Attentat de Nice : Sandra Bertin jugée pour dénonciation calomnieuse
Près de dix ans après l’attentat de Nice, qui a causé la mort de 86 personnes le 14 juillet 2016 sur la Promenade des Anglais, Sandra Bertin, alors cheffe du centre de supervision urbain et responsable du dispositif de vidéosurveillance de la ville, est jugée ce mardi pour dénonciation calomnieuse.
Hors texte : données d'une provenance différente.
(** ** A repository that is not paused yet *)

Lemma inspect_response_pending (integration_id : Z) (repository_name : string)
    (response : pyval) (item : gmap string pyval) (rest : list pyval) :
  selects integration_id repository_name response item rest ->
  pending item = true ->
  inspect_response integration_id repository_name response = Ok None.
Proof.
  intros Hsel Hpend. rewrite (inspect_response_selects _ _ _ _ _ Hsel).
  unfold pending in Hpend. destruct (item !! "status") as [status|]; [|discriminate].
  now apply negb_true_iff in Hpend as ->.
Qed.

(** C4, as the code has it. With an interval at least as long as the
    timeout, both in the range where the value in seconds is a float, a call
    whose first test of the deadline passes and whose first fetch returns a
    well-formed snapshot in which the selected entry has another status
    makes exactly that one fetch and one sleep and then raises
    [TimeoutError], provided the sleep is not cancelled and the elapsed time
    the code measures after it, the float
    [(time.time() - start_time) * 1000], is at least the interval. *)
Theorem long_interval_allows_one_fetch
    (self : IntegrationUtils.t) (clock : Clock) (loop : EventLoop)
    (workspace_id integration_id : Z) (repository_name : string)
    (timeout_ms interval_ms : Z)
    (fuel : nat) (w : World)
    (response : pyval) (item : gmap string pyval) (rest : list pyval) :
  timeout_ms <= interval_ms ->
  in_float_range timeout_ms = true ->
  in_float_range interval_ms = true ->
  before_deadline (time clock w) (time clock (read w)) timeout_ms = true ->
  get_all_agent_configuration (bito_api self) workspace_id integration_id (read (read w))
    = Ok response ->
  selects integration_id repository_name response item rest ->
  pending item = true ->
  cancels loop (quotient interval_ms 1000)
    (fetched (read (read w)) workspace_id integration_id) = false ->
  int_le_float interval_ms (measured clock 1 workspace_id integration_id interval_ms w)
    = true ->
  let w' := read (at_test 1 workspace_id integration_id interval_ms w) in
  wait_for_repo_status_paused (S (S fuel)) self clock loop workspace_id integration_id
    repository_name timeout_ms interval_ms w
  = Some (Err (TimeoutError (timeout_message repository_name timeout_ms)), w')
  /\ fetches w' = S (fetches w) /\ sleeps w' = S (sleeps w).
Proof.
  intros Hle HT HI Hlive Hget Hsel Hpend Hcalm Hlong w'.
  split; [|split; reflexivity].
  unfold wait_for_repo_status_paused, time_time. rewrite (truediv_in_range _ HT).
  rewrite (wait_loop_cycle _ _ _ _ _ _ _ _ _ _ _ Hlive). cbv zeta. rewrite Hget.
  rewrite (inspect_response_pending _ _ _ _ _ Hsel Hpend).
  rewrite sleep_then_unfold, HI, Hcalm.
  apply wait_loop_expired.
  change (slept (fetched (read (read w)) workspace_id integration_id)
            (quotient interval_ms 1000))
    with (at_test 1 workspace_id integration_id interval_ms w).
  destruct (before_deadline (time clock w)
              (time clock (at_test 1 workspace_id integration_id interval_ms w))
              timeout_ms) eqn:E; [|reflexivity].
  pose proof (int_le_float_lt _ _ _ Hlong E). lia.
Qed.

Lemma long_interval_allows_one_fetch_witness :
  let self := Scenario.steady (Ok Scenario.discovered) in
  let w := Scenario.dawn in
  let w' := read (at_test 1 123 456 1000 w) in
  wait_for_repo_status_paused 2 self Scenario.weekday Scenario.punctual
    123 456 "org/repo" 1000 1000 w
  = Some (Err (TimeoutError (timeout_message "org/repo" 1000)), w')
  /\ fetches w' = S (fetches w) /\ sleeps w' = S (sleeps w).
Proof.
  apply (long_interval_allows_one_fetch
           (Scenario.steady (Ok Scenario.discovered)) Scenario.weekday Scenario.punctual
           123 456 "org/repo" 1000 1000 0 Scenario.dawn
           Scenario.discovered
           (Scenario.repo_item "org/repo" "DISCOVERED") []).
  - lia.
  - reflexivity.
  - reflexivity.
  - vm_compute. reflexivity.
  - reflexivity.
  - apply (selects_intro 456 "org/repo" Scenario.discovered _ _ []
             (<["integrationId" := PInt 456]>
                {["items" := PList [PDict (Scenario.repo_item "org/repo" "DISCOVERED")]]})
             [] []); reflexivity.
  - reflexivity.
  - reflexivity.
  - vm_compute. reflexivity.
Defined.

(** C4 as stated fails: with a timeout and an interval of 100 ms, a call
    begun when the clock reads 1.1 s, whose fetch answers at once and whose
    sleep ends when the clock reads 1.2 s, measures
    [(1.2 - 1.1) * 1000 = 99.99999999999987 < 100] and fetches a second
    time. The snapshot is well formed and the repository is in another
    status. *)
Lemma rounded_elapsed_time_allows_second_fetch :
  let self := Scenario.steady (Ok Scenario.discovered) in
  let clock := Scenario.tenths in
  let w := Scenario.dawn in
  never_paused self 123 456 "org/repo"
  /\ time clock w = Scenario.at_ms 1100
  /\ time clock (at_test 1 123 456 100 w) = Scenario.at_ms 1200
  /\ elapsed_ms (Scenario.at_ms 1100) (Scenario.at_ms 1200)
     = S754_finite false 7036874417766391 (-46)
  /\ before_deadline (Scenario.at_ms 1100) (Scenario.at_ms 1200) 100 = true
  /\ exists w' : World,
       wait_for_repo_status_paused 3 self clock Scenario.punctual
         123 456 "org/repo" 100 100 w
       = Some (Err (TimeoutError (timeout_message "org/repo" 100)), w')
       /\ fetches w' = 2%nat.
Proof.
  split; [|split; [|split; [|split; [|split]]]].
  - intros w. exists Scenario.discovered, (Scenario.repo_item "org/repo" "DISCOVERED"), [].
    split; [reflexivity|]. split; [|reflexivity].
    apply (selects_intro 456 "org/repo" Scenario.discovered _ _ []
             (<["integrationId" := PInt 456]>
                {["items" := PList [PDict (Scenario.repo_item "org/repo" "DISCOVERED")]]})
             [] []); reflexivity.
  - reflexivity.
  - reflexivity.
  - vm_compute. reflexivity.
  - vm_compute. reflexivity.
  - eexists. split; [vm_compute; reflexivity|]. reflexivity.
Qed.

(** ** The pace of the clock *)

Section Paced.

Variables (self : IntegrationUtils.t) (clock : Clock) (loop : EventLoop).
Variables (workspace_id integration_id : Z) (repository_name : string).
Variables (timeout_ms interval_ms d : Z).
Variable w : World.

Hypothesis pace_positive : 0 < d.
Hypothesis pace : at_least_per_turn clock workspace_id integration_id
                    timeout_ms interval_ms d w.

Let test (k : nat) : World := at_test k workspace_id integration_id interval_ms w.

Let run (fuel : nat) (u : World) :=
  wait_loop fuel self clock loop workspace_id integration_id repository_name
    timeout_ms interval_ms (time clock w) u.

(** A test that passes after [k] turns leaves the timeout above [k * d]. *)
Lemma live_after_turns (k : nat) :
  ((1 <= k)%nat -> (Z.of_nat k - 1) * d < timeout_ms) ->
  before_deadline (time clock w) (time clock (test k)) timeout_ms = true ->
  Z.of_nat k * d < timeout_ms.
Proof.
  intros Hk Hlive. apply (int_le_float_lt _ _ _ (pace k Hk) Hlive).
Qed.
(** The names [eventsset.py] binds at module level: its imports (l.16-49),
    its constants and its functions. A global name is looked up here and
    then among the builtins, none of which is a message class. *)
Definition module_globals : list string :=
  [ "argparse"; "b64decode"; "csv"; "datetime"; "getpass"; "hashlib"; "json";
    "logging"; "os"; "sys"; "traceback"; "yaml"; "pkg_resources";
    "ColoredFormatter"; "CliException"; "RestClient";
    "EventPayload"; "InitiateEvent"; "ReciprocateEvent"; "Quantity"; "Ratio";
    "TransactionHeader"; "Transaction"; "BatchHeader"; "Batch"; "BatchList";
    "create_context"; "CryptoFactory"; "ParseError"; "Secp256k1PrivateKey";
    "DISTRIBUTION_NAME"; "UNITS_NAMESPACE"; "_MIN_PRINT_WIDTH";
    "_MAX_KEY_PARTS"; "_ADDRESS_PART_SIZE";
    "add_config_parser"; "_do_event_initiate"; "_do_event_list";
    "_do_event_reciprocate"; "_do_config_genesis"; "_get_proposals";
    "_read_signer"; "_create_batch"; "_create_propose_txn";
    "_create_vote_txn"; "_make_txn"; "_config_inputs"; "_config_outputs";
    "_short_hash"; "_key_to_address"; "event_key_to_address";
    "create_console_handler"; "setup_loggers"; "create_parent_parser";
    "create_parser"; "main"; "main_wrapper" ].

(** Reading the global [name] in a function body: [value] is what the name
    stands for when it is bound; a name that is not bound raises
    [NameError] at the moment it is read. *)
Definition global {A} (name : string) (value : A) : M A :=
  if existsb (String.eqb name) module_globals then ret value
  else raise (NameError ("name '" ++ name ++ "' is not defined")).
Lemma log_grows_warn fmt args st : log_grows st (log_warn fmt args st).
Proof. unfold log_grows, log_warn. simpl. by apply prefix_app_r. Qed.

Lemma log_grows_add_logs l st : log_grows st (add_logs l st).
Proof. unfold log_grows. simpl. by apply prefix_app_r. Qed.

Lemma log_delete_session uid st : log (delete_session uid st) = log st.
Proof. unfold delete_session. by destruct (_ || _). Qed.

Lemma log_grows_status cfg api uid now st :
  log_grows st (send_api_auth_status cfg api uid now st).2.
Proof.
  unfold send_api_auth_status.
  repeat match goal with
         | |- context [if ?b then _ else _] => destruct b
         end; cbn [snd];
    try apply log_grows_debug;
    unfold log_grows; simpl; rewrite ?log_delete_session;
    apply log_grows_debug.
Qed.

Lemma log_grows_error code key message hint st :
  log_grows st (send_json_error code key message hint st).2.
Proof. apply log_grows_refl. Qed.

Lemma api_auth_login_log env cfg now fs fc api uid password st :
  exists rest,
    log (api_auth_login env cfg now fs fc api uid password st).2
    = log st ++ password_line password :: rest.
Proof.
  assert (Hgrow : log_grows
            (log_info ("Password: " +:+ dquote +:+ "%s" +:+ dquote)
                      [arg_of password] st)
            (api_auth_login env cfg now fs fc api uid password st).2).
  { unfold api_auth_login.
    set (st1 := log_info _ _ st).
    destruct (_ || _); [|destruct (bool_decide _)].
    - destruct (_ && negb (non_null _)).
      { eapply log_grows_trans; [apply log_grows_debug|apply log_grows_error]. }
      destruct (_ && negb (verifyTOTP _ _)); [apply log_grows_error|].
      destruct (login_loop _ _ _ _ _ _ _ _) as [[found slots] lg].
      eapply log_grows_trans; [|apply log_grows_status].
      eapply log_grows_trans with (st2 := add_logs lg (set_auth_data slots st1)).
      { apply (log_grows_add_logs lg (set_auth_data slots st1)). }
      set (st2 := add_logs lg (set_auth_data slots st1)).
      assert (H3 : log_grows st2
                (if match found with Some i => Z.of_nat i | None => uid end
                    >? API_AUTH_UNAUTHORIZED
                 then log_debug cfg
                   "API: Registered new user: user_id %i valid_until: %s remote_addr %s (accepted due to %s)"
                   [A_int match found with Some i => Z.of_nat i | None => uid end;
                    A_int (default 0
                      (valid_until <$> lookupZ slots
                         match found with Some i => Z.of_nat i | None => uid end));
                    arg_of (remote_addr <$> lookupZ slots
                         match found with Some i => Z.of_nat i | None => uid end);
                    A_str (if bool_decide (pwhash cfg = "")
                           then "empty password" else "correct response")] st2
                 else st2)).
      { destruct (_ >? _); [apply log_grows_debug|apply log_grows_refl]. }
      eapply log_grows_trans; [exact H3|].
      destruct (bool_decide (_ = API_AUTH_UNAUTHORIZED));
        [apply log_grows_warn|apply log_grows_refl].
    - apply log_grows_error.
    - eapply log_grows_trans; [apply log_grows_debug|apply log_grows_status]. }
  destruct Hgrow as [rest Hrest]. exists rest. rewrite Hrest. simpl.
  by rewrite <- app_assoc.
Qed.

(** The session check does not look at the password. *)
Lemma check_client_auth_login_request cfg now p p' api st :
  check_client_auth cfg now (login_request p api) false st
  = check_client_auth cfg now (login_request p' api) false st.
Proof. reflexivity. Qed.

Lemma no_password_Some p : p <> "" -> no_password (Some p) = false.
Proof. intros Hp. destruct p; [done|reflexivity]. Qed.

Lemma before_login_request env cfg now api st p :
  p <> "" ->
  api_auth_before_login env cfg now (login_request p api) st
  = inr ((check_client_auth cfg now (login_request p api) false st).1,
         Some p,
         (check_client_auth cfg now (login_request p api) false st).2).
Proof.
  intros Hp. unfold api_auth_before_login.
  cbn [item login_request method payload_json j_password].
  destruct (check_client_auth _ _ _ _ _) as [uid st1].
  rewrite bool_decide_eq_true_2 by done.
  rewrite (no_password_Some p Hp). rewrite (no_password_Some p Hp).
  rewrite andb_false_r.
  rewrite (bool_decide_eq_false_2 (HTTP_POST = HTTP_DELETE)) by done.
  simpl. done.
Qed.

(** Without a configured password the session check never answers
    "unauthorized". *)
Lemma check_client_auth_empty_password cfg now api is_api st :
  pwhash cfg = "" ->
  (check_client_auth cfg now api is_api st).1 <> API_AUTH_UNAUTHORIZED.
Proof.
  intros Hpw. unfold check_client_auth.
  destruct (_ && _); [done|].
  rewrite bool_decide_eq_true_2 by done. done.
Qed.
En septembre 2017, elle avait été relaxée après une plainte pour diffamation déposée par Bernard Cazeneuve, alors ministre de l’Intérieur. Aujourd’hui, elle se trouve de nouveau devant le tribunal correctionnel, accusée d’avoir déclaré avoir subi des pressions de la part de Paris lors de la rédaction de son rapport, le lendemain de l’attentat.
Suite à la tragédie, une controverse s’est rapidement installée autour des mes de sécurité mises en place ce soir-là. Des questions ont émergé concernant la présence et l’efficacité des forces de police. Christian Estrosi, alors premier adjoint à la mairie de Nice, avait dénoncé des « mensonges d’État », remettant en cause le nombre de policiers nationaux déployés, qui était officiellement de 64 selon le ministère de l’Intérieur. Une enquête de Libération a révélé qu’une seule voiture de police municipale était positionnée à l’entrée de la zone piétonne.
Dans son témoignage, Sandra Bertin a affirmé avoir été soumise à des pressions pour modifier les conclusions de son rapport, en insistant sur la nécessité de mentionner la présence de policiers nationaux, qu’elle n’a jamais observés sur les images de vidéosurveillance. Sa version des faits, qu’elle maintient toujours, sera à nouveau examinée par le tribunal de correctionnel de Nice, qui avait précédemment jugé qu’elle avait agi de bonne foi, étant éprouvée par les événements.
Le jugement de ce jour pourrait avoir des répercussions significatives sur la perception des événements entourant l’attentat et sur la responsabilité des autorités en matière de sécurité publique.